Berry-Esseen Theorem and Quantitative homogenization for the Random Conductance Model with degenerate Conductances

Abstract: We study the random conductance model on the lattice $\mathbb{Z}^d$, i.e. we consider a linear, finite-difference, divergence-form operator with random coefficients and the associated random walk under random conductances. We allow the conductances to be unbounded and degenerate elliptic, but they need to satisfy a strong moment condition and a quantified ergodicity assumption in form of a spectral gap estimate.

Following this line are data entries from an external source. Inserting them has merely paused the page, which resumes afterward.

(** * TilePrefetcher (src/prefetch.js): tile-set computation, template
      resolution and fetch scheduling, embedded as Rocq functions.

    Numbers.  The tile indices, the zoom, the ring count and the request cap
    are JavaScript numbers holding integers far below 2^53, where the
    arithmetic of the source is exact; they are modelled as [Z].  The
    floating-point projection of [_lon2tile] and [_lat2tile] is not part of
    the model: a viewport is given by the four floored tile coordinates that
    [_visibleTileRange] obtains from it.

    Loops.  A [for] loop with an integer counter becomes a list of counter
    values ([for_range]) or a recursion on its trip count; a [break] is an
    early return of the accumulator.

    Effects.  The prefetcher is a record that each handler maps to a new
    record, with the list of what it did to the outside (TileJSON lookups,
    tile fetches) and to its in-flight set.  In [Scheduler] a handler runs
    to its end before the next event is taken, an [async] method included;
    [Async] keeps the resolutions suspended at an [await] and lets the
    other handlers run in between.  The debug overlay and the console
    output are left out, but for the guard that [_ensureDebugLayers] may
    raise, which [Async] takes from its event.

    Collections.  A JavaScript [Set] that is iterated ([urls], [tmp],
    [parentSet], [neighborSet]) is a duplicate-free list in insertion order;
    the in-flight [Set], which is only tested and updated, is a [gset]; the
    TileJSON [Map] is a [gmap]. *)

From Stdlib Require Import ZArith List Lia Bool String Ascii.
From Stdlib Require Import DecimalString DecimalZ.
From stdpp Require Import gmap strings list.
Import ListNotations.

Open Scope Z_scope.

(* ===================================================================== *)
(** * Part I: definitions                                                *)
(* ===================================================================== *)

(** ** Coordinate math *)

Module Coord.

(** [2 ** z] *)
Definition pow2 (z : Z) : Z := 2 ^ z.

(** [wrapX = (x) => ((x % t) + t) % t]; JavaScript's [%] truncates towards
    zero, which is [Z.rem]. *)
Definition wrapX (t x : Z) : Z := Z.rem (Z.rem x t + t) t.

(** [clampY = (y) => Math.max(0, Math.min(t-1, y))] *)
Definition clampY (t y : Z) : Z := Z.max 0 (Z.min (t - 1) y).

(** The counter values of [for (let i = lo; i <= hi; i++)]. *)
Definition for_range (lo hi : Z) : list Z :=
  map (fun i : nat => lo + Z.of_nat i) (seq 0 (Z.to_nat (hi - lo + 1))).

(** [Math.floor(p/2)] on an integer [p]. *)
Definition floor_half (p : Z) : Z := p / 2.

(** [for (let k=0;k<d;k++){ px = Math.floor(px/2); ... }] on one axis. *)
Definition halve_chain (d : Z) (p : Z) : Z :=
  Nat.iter (Z.to_nat d) floor_half p.

(** [Math.max(0, Math.min(22, Math.floor(this.map.getZoom())))], from the
    floored zoom. *)
Definition clampZoom (floorZoom : Z) : Z := Z.max 0 (Z.min 22 floorZoom).

(** [v | 0] on an integer: ToInt32. *)
Definition toInt32 (v : Z) : Z :=
  let m := v mod 2 ^ 32 in if 2 ^ 31 <=? m then m - 2 ^ 32 else m.

End Coord.

(** ** Tiles *)

(** [{x, y}] as pushed by [_collectNeighborsTiles]. *)
Record xy : Type := mkXY { xy_x : Z; xy_y : Z }.

(** [{x, y, z}] as pushed by [_visibleTileRange]. *)
Record tile : Type := mkTile { tile_x : Z; tile_y : Z; tile_z : Z }.

(** The result of [_visibleTileRange]. *)
Record visible : Type := mkVisible {
  minX : Z; maxX : Z; minY : Z; maxY : Z;
  tilesAtZ : list tile
}.

(** [x>=minX && x<=maxX && y>=minY && y<=maxY] *)
Definition inside (minX minY maxX maxY x y : Z) : bool :=
  (minX <=? x) && (x <=? maxX) && (minY <=? y) && (y <=? maxY).

Module TileSet.
Import Coord.

(** [_collectNeighborsTiles(z, minX, minY, maxX, maxY, n)] *)
Definition _collectNeighborsTiles (z minX minY maxX maxY n : Z) : list xy :=
  let t := pow2 z in
  flat_map (fun x =>
    flat_map (fun y =>
      if inside minX minY maxX maxY x y then []
      else [mkXY (wrapX t x) (clampY t y)])
      (for_range (minY - n) (maxY + n)))
    (for_range (minX - n) (maxX + n)).

(** [_visibleTileRange(bounds, z)], from the four floored coordinates
    [vxMinX], [vxMaxX], [vyMinY], [vyMaxY] of the viewport edges. *)
Definition _visibleTileRange (vxMinX vxMaxX vyMinY vyMaxY z : Z) : visible :=
  let t := pow2 z in
  mkVisible vxMinX vxMaxX vyMinY vyMaxY
    (flat_map (fun x =>
       map (fun y => mkTile (wrapX t x) (clampY t y) z)
           (for_range vyMinY vyMaxY))
       (for_range vxMinX vxMaxX)).

End TileSet.

(** ** Strings, numbers in strings, tile URLs *)

Module Url.

(** A JavaScript number as it reaches a template: an integer, or [NaN]
    (the result of unary [+] on a string that is not a number). *)
Inductive num : Type :=
  | Int (n : Z)
  | NaN.

(** [String(n)]: the decimal digits, with a leading minus sign. *)
Definition num_to_string (n : num) : string :=
  match n with
  | Int v => NilZero.string_of_int (Z.to_int v)
  | NaN => "NaN"
  end.

(** Unary [+] on a string.  Decimal integer literals and the empty string
    are recognised; every other string yields [NaN].  The strings that reach
    it are the parts of a key, which are decimal integer literals
    ([key_parts] below). *)
Definition to_number (s : string) : num :=
  match s with
  | EmptyString => Int 0
  | _ => match NilZero.int_of_string s with
         | Some d => Int (Z.of_int d)
         | None => NaN
         end
  end.

(** [s.includes(pat)] *)
Fixpoint includes (pat s : string) : bool :=
  String.prefix pat s ||
  match s with
  | EmptyString => false
  | String _ s' => includes pat s'
  end.

Fixpoint drop_chars (n : nat) (s : string) : string :=
  match n, s with
  | O, _ => s
  | S n', String _ s' => drop_chars n' s'
  | S _, EmptyString => EmptyString
  end.

(** [s.replace(pat, rep)] with a string pattern: the first occurrence only
    (the replacements here are digit strings, without [$] patterns). *)
Fixpoint replace_first (pat rep s : string) : string :=
  if String.prefix pat s then String.append rep (drop_chars (String.length pat) s)
  else match s with
       | EmptyString => EmptyString
       | String c s' => String c (replace_first pat rep s')
       end.

(** [s.split('/')] *)
Fixpoint split_slash_aux (cur : string) (s : string) : list string :=
  match s with
  | EmptyString => [cur]
  | String c s' =>
      if Ascii.eqb c "/"%char then cur :: split_slash_aux EmptyString s'
      else split_slash_aux (String.append cur (String c EmptyString)) s'
  end.

Definition split_slash (s : string) : list string :=
  split_slash_aux EmptyString s.

(** A string without the separator of the keys. *)
Fixpoint no_slash (s : string) : Prop :=
  match s with
  | EmptyString => True
  | String c s' => Ascii.eqb c "/"%char = false /\ no_slash s'
  end.

(** A string without an opening brace. *)
Fixpoint no_open (s : string) : Prop :=
  match s with
  | EmptyString => True
  | String c s' => Ascii.eqb c "{"%char = false /\ no_open s'
  end.

(** The template literal [`${z}/${x}/${y}`]. *)
Definition tile_key (z x y : Z) : string :=
  String.append (num_to_string (Int z))
    (String.append "/" (String.append (num_to_string (Int x))
      (String.append "/" (num_to_string (Int y))))).

(** [_tileURL(tmpl, z, x, y)]; [None] is [null]. *)
Definition _tileURL (tmpl : string) (z x y : num) : option string :=
  if negb (includes "{z}" tmpl) || negb (includes "{x}" tmpl)
     || negb (includes "{y}" tmpl)
  then None
  else Some (replace_first "{y}" (num_to_string y)
              (replace_first "{x}" (num_to_string x)
                (replace_first "{z}" (num_to_string z) tmpl))).

(** The default [shouldPrefetch]:
    [/\.(pbf|mvt|png|jpg|jpeg)(\?|$)/.test(url)]. *)
Definition ext_here (s : string) : bool :=
  existsb (fun e =>
    String.prefix e s &&
    match drop_chars (String.length e) s with
    | EmptyString => true
    | String c _ => Ascii.eqb c "?"%char
    end) ["pbf"; "mvt"; "png"; "jpg"; "jpeg"]%string.

Fixpoint default_shouldPrefetch (url : string) : bool :=
  match url with
  | EmptyString => false
  | String c s' => (Ascii.eqb c "."%char && ext_here s') || default_shouldPrefetch s'
  end.

End Url.

(** ** Insertion-ordered sets and array helpers *)

(** [set.add(u)] on a [Set] of strings that is later iterated. *)
Definition set_add (u : string) (s : list string) : list string :=
  if decide (u ∈ s) then s else s ++ [u].

(** [arr.slice(0, end)] for an integer [end]: a negative [end] counts from
    the end of the array. *)
Definition slice0 {A : Type} (end_ : Z) (l : list A) : list A :=
  let len := Z.of_nat (length l) in
  let final := if end_ <? 0 then Z.max (len + end_) 0 else Z.min end_ len in
  firstn (Z.to_nat final) l.

(** ** Template resolver *)

Module Resolver.

(** An entry of a [tiles] array: a string, or a value of another type
    (dropped by [typeof u === 'string']). *)
Inductive jsval : Type :=
  | JString (s : string)
  | JOther.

As a main result we obtain in dimension $d\geq 3$ quantitative central limit theorems for the random walk in form of a Berry-Esseen estimate with speed $t^{-\frac 1 5+\varepsilon}$ for $d\geq 4$ and $t^{-\frac{1}{10}+\varepsilon}$ for $d=3$. Additionally, in the uniformly elliptic case in low dimensions $d=2,3$ we improve the rate in a quantitative Berry-Esseen theorem recently obtained by Mourrat. As a central analytic ingredient, for $d\geq 3$ we establish near-optimal decay estimates on the semigroup associated with the environment process. These estimates also play a central role in quantitative stochastic homogenization and extend some recent results by Gloria, Otto and the second author to the degenerate elliptic case.